-- What to work on --
In the entries below, find the line with "first_action result = Some (a, inp)" and the line with "(forall client known b". Print those two and everything between them exactly, and nothing else.

-- Entries provided --
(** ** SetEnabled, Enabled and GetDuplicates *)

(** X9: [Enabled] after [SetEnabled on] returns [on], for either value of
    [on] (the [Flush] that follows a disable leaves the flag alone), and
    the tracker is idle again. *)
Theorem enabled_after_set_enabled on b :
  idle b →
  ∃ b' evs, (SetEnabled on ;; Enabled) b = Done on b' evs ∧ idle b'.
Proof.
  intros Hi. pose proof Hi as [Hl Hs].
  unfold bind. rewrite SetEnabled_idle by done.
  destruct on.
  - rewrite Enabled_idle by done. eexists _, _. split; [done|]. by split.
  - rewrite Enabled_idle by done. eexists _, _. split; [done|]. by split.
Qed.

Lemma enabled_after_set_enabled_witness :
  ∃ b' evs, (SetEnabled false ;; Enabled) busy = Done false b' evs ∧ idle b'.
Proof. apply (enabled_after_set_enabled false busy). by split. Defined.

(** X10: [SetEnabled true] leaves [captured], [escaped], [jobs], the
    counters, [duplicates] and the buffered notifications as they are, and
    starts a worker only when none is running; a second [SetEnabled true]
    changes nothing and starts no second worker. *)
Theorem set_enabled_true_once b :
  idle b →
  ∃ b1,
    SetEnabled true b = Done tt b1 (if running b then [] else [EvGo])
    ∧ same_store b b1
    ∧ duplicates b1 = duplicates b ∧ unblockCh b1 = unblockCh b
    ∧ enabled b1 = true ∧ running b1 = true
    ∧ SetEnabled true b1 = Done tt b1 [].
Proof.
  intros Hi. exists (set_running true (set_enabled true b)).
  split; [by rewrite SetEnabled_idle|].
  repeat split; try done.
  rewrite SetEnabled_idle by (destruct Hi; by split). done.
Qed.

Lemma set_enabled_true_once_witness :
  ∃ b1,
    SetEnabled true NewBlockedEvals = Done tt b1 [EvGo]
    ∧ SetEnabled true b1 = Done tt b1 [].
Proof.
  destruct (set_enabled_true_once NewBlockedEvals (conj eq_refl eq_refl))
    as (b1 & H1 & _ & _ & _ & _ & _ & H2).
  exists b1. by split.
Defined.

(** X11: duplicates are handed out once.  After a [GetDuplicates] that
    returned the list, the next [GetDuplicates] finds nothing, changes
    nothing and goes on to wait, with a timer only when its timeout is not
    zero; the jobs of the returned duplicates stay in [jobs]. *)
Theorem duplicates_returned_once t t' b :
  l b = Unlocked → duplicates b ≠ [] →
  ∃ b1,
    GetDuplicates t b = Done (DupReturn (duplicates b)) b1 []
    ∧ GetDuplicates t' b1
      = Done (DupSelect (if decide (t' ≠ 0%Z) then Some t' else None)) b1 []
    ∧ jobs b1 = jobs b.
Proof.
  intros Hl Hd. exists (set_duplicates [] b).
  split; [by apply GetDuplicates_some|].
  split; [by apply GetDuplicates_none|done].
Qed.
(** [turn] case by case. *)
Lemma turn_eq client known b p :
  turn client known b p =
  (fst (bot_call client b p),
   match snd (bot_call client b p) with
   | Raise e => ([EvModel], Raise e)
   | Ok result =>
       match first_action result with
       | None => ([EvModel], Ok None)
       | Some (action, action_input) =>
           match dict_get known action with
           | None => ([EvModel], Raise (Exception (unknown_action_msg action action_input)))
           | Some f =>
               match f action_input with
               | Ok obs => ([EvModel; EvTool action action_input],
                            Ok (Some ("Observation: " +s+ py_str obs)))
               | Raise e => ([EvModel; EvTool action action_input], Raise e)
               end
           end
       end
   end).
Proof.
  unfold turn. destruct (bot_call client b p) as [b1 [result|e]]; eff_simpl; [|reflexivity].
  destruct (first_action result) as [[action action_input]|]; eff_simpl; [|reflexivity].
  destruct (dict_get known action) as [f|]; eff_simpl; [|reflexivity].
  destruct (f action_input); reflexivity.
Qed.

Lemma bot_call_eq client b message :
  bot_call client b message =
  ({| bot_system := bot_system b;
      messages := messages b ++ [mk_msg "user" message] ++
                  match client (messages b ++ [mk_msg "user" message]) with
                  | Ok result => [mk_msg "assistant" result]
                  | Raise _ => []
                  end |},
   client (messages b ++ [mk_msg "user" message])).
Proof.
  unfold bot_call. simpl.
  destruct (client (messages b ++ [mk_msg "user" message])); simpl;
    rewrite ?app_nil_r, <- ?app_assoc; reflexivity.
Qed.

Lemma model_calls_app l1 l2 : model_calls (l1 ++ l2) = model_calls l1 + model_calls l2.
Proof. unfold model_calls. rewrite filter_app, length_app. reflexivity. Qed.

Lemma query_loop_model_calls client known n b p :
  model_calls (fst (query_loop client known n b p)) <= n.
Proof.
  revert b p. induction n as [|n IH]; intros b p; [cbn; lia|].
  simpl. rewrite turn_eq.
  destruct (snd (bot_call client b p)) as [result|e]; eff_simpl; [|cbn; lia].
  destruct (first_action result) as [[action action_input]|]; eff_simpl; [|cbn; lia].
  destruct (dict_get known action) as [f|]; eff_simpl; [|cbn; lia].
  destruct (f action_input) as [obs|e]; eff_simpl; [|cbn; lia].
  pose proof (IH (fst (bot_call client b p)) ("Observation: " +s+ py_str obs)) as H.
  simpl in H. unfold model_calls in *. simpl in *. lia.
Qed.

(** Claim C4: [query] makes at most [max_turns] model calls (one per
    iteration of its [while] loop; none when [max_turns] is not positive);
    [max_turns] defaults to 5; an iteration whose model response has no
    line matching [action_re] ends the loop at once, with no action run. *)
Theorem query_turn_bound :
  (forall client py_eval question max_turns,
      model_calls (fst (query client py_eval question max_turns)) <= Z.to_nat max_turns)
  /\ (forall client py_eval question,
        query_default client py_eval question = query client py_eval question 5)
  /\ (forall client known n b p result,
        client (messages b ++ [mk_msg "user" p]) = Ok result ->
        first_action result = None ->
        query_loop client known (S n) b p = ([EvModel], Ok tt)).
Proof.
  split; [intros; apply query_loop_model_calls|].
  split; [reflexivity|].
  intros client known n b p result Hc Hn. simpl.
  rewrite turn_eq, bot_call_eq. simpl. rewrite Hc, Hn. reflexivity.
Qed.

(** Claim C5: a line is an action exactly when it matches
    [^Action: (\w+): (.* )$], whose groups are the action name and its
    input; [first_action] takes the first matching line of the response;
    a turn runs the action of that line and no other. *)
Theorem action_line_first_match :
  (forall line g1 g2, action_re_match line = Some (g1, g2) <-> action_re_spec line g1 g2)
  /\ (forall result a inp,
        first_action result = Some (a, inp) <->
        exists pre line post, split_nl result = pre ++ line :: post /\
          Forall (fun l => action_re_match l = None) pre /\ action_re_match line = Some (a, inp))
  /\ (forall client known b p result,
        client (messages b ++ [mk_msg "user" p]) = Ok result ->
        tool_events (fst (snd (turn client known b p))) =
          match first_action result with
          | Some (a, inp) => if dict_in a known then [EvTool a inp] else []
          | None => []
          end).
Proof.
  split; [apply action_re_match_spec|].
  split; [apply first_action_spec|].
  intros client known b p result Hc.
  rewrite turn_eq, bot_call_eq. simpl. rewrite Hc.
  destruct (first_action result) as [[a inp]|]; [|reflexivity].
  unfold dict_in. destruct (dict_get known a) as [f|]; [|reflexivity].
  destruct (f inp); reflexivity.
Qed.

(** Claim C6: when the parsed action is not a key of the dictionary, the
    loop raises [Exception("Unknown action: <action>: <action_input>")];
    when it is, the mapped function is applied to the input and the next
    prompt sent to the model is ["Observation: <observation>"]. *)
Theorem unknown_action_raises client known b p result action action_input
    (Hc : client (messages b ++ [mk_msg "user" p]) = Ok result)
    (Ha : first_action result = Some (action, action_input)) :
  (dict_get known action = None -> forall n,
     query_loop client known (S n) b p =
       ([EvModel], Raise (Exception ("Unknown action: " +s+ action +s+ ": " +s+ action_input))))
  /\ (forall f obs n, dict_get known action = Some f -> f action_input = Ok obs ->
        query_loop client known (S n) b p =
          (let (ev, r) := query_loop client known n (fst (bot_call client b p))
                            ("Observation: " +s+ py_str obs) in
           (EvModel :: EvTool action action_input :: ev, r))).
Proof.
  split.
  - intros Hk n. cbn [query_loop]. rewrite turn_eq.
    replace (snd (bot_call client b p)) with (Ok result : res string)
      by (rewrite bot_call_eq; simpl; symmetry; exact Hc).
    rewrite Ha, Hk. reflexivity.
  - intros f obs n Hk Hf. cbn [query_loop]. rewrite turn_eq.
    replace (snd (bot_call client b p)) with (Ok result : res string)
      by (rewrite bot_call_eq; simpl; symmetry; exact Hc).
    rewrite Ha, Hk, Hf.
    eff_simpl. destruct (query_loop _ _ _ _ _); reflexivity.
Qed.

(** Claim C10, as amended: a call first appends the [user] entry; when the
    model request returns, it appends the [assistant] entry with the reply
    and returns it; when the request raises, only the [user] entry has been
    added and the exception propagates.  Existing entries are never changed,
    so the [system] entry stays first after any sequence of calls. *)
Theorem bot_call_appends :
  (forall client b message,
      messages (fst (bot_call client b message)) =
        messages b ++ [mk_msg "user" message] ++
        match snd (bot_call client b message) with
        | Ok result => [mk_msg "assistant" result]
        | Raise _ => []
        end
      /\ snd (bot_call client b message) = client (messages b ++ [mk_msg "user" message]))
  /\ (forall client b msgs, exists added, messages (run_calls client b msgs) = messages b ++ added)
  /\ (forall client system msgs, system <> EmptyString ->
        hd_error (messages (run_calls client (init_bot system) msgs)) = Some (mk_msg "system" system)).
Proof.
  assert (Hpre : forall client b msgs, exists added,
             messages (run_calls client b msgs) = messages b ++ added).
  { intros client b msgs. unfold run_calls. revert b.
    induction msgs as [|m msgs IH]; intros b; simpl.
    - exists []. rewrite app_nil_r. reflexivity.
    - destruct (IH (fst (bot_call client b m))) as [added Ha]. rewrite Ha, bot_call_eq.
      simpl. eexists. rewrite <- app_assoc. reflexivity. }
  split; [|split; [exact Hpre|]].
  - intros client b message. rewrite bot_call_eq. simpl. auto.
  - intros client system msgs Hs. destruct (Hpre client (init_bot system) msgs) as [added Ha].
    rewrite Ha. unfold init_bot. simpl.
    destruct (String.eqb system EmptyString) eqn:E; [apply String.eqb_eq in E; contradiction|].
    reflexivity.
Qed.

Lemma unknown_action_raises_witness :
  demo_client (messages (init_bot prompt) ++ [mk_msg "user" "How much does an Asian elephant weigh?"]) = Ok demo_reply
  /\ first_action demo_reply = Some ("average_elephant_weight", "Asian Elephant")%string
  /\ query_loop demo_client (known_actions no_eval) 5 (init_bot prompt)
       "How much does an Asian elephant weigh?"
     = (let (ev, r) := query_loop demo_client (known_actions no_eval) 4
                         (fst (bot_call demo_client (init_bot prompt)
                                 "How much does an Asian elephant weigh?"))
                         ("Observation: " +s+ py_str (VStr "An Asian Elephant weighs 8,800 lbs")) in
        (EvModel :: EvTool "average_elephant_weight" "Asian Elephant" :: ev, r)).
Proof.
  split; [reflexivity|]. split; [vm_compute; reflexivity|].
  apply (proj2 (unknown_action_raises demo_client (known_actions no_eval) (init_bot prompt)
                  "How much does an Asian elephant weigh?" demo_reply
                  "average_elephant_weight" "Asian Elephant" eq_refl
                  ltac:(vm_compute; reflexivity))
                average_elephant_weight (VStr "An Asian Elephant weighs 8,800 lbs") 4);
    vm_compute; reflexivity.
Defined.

-- Expected answer --
        first_action result = Some (a, inp) <->
        exists pre line post, split_nl result = pre ++ line :: post /\
          Forall (fun l => action_re_match l = None) pre /\ action_re_match line = Some (a, inp))
  /\ (forall client known b p result,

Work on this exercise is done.